• Given information:
----------
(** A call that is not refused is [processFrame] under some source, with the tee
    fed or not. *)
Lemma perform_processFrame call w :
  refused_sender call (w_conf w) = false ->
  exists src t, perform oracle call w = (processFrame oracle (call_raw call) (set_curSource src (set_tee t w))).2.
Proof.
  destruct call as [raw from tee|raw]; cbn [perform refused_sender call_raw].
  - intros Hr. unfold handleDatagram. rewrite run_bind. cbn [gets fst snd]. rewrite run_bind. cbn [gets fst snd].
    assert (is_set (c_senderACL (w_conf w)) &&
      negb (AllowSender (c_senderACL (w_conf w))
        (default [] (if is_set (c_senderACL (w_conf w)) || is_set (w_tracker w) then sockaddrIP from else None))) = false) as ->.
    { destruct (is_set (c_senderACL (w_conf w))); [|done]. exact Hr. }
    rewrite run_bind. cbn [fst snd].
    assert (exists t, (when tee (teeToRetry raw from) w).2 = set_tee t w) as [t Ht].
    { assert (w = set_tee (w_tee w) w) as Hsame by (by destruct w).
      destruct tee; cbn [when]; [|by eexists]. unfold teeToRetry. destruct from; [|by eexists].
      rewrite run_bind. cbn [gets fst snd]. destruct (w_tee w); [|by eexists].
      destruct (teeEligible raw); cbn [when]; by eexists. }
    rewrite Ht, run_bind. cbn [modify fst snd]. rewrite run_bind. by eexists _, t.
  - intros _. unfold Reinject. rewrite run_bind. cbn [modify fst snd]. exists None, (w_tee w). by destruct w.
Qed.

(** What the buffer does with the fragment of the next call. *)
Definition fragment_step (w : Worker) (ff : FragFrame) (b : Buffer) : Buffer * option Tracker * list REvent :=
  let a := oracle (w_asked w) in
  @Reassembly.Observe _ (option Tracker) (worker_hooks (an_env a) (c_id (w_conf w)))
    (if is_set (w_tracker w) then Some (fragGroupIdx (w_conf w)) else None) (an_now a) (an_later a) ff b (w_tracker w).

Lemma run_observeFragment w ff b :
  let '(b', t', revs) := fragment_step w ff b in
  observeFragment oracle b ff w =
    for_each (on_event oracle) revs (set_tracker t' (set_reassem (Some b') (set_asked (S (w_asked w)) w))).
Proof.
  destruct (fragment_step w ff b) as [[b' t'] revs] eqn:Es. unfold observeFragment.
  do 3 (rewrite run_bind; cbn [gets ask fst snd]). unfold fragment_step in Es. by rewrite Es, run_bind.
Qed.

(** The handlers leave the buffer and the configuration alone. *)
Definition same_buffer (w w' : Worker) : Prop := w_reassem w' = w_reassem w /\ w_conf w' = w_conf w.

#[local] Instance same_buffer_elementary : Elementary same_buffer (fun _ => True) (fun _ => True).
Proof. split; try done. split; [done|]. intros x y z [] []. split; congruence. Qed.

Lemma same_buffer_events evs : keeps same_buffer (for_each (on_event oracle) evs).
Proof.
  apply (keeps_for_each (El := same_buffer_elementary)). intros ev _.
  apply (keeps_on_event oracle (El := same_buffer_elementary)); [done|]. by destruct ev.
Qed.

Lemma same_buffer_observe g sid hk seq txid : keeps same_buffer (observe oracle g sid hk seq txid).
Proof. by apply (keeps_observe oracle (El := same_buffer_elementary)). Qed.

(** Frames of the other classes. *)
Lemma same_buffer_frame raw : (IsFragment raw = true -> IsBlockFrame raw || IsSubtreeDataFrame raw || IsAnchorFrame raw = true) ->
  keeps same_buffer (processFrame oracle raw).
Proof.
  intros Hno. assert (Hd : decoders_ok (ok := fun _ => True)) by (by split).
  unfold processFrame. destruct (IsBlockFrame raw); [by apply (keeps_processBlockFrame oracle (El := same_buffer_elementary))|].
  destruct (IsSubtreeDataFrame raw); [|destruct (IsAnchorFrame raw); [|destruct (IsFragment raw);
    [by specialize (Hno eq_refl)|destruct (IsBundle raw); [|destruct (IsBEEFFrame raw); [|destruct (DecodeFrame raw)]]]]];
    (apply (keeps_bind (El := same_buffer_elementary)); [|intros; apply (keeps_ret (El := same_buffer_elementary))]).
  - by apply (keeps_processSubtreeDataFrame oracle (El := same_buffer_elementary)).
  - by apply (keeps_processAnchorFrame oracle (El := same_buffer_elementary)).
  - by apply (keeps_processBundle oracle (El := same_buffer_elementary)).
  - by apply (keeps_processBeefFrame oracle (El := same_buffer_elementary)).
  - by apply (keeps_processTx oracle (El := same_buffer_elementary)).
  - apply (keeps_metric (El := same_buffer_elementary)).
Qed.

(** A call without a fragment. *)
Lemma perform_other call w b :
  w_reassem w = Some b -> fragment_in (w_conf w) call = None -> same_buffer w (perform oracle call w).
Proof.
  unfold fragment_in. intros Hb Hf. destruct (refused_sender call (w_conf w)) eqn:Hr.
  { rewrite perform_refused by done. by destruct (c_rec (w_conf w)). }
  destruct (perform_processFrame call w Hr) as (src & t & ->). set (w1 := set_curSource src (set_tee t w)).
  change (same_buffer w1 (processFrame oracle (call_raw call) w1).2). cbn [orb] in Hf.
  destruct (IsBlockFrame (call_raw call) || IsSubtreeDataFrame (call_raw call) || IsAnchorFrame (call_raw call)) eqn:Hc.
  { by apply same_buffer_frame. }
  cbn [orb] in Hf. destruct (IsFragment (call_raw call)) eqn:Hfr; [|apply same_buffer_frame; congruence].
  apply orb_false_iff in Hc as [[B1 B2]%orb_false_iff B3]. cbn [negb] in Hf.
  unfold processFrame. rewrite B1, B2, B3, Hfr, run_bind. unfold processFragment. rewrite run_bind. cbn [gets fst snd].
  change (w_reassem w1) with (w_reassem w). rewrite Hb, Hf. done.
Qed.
----------
• Exercise objective: Transcribe the material exactly, stopping after the "- intros Hr." line.

• Result:
(** A call that is not refused is [processFrame] under some source, with the tee
    fed or not. *)
Lemma perform_processFrame call w :
  refused_sender call (w_conf w) = false ->
  exists src t, perform oracle call w = (processFrame oracle (call_raw call) (set_curSource src (set_tee t w))).2.
Proof.
  destruct call as [raw from tee|raw]; cbn [perform refused_sender call_raw].
  - intros Hr. unfold handleDatagram. rewrite run_bind. cbn [gets fst snd]. rewrite run_bind. cbn [gets fst snd].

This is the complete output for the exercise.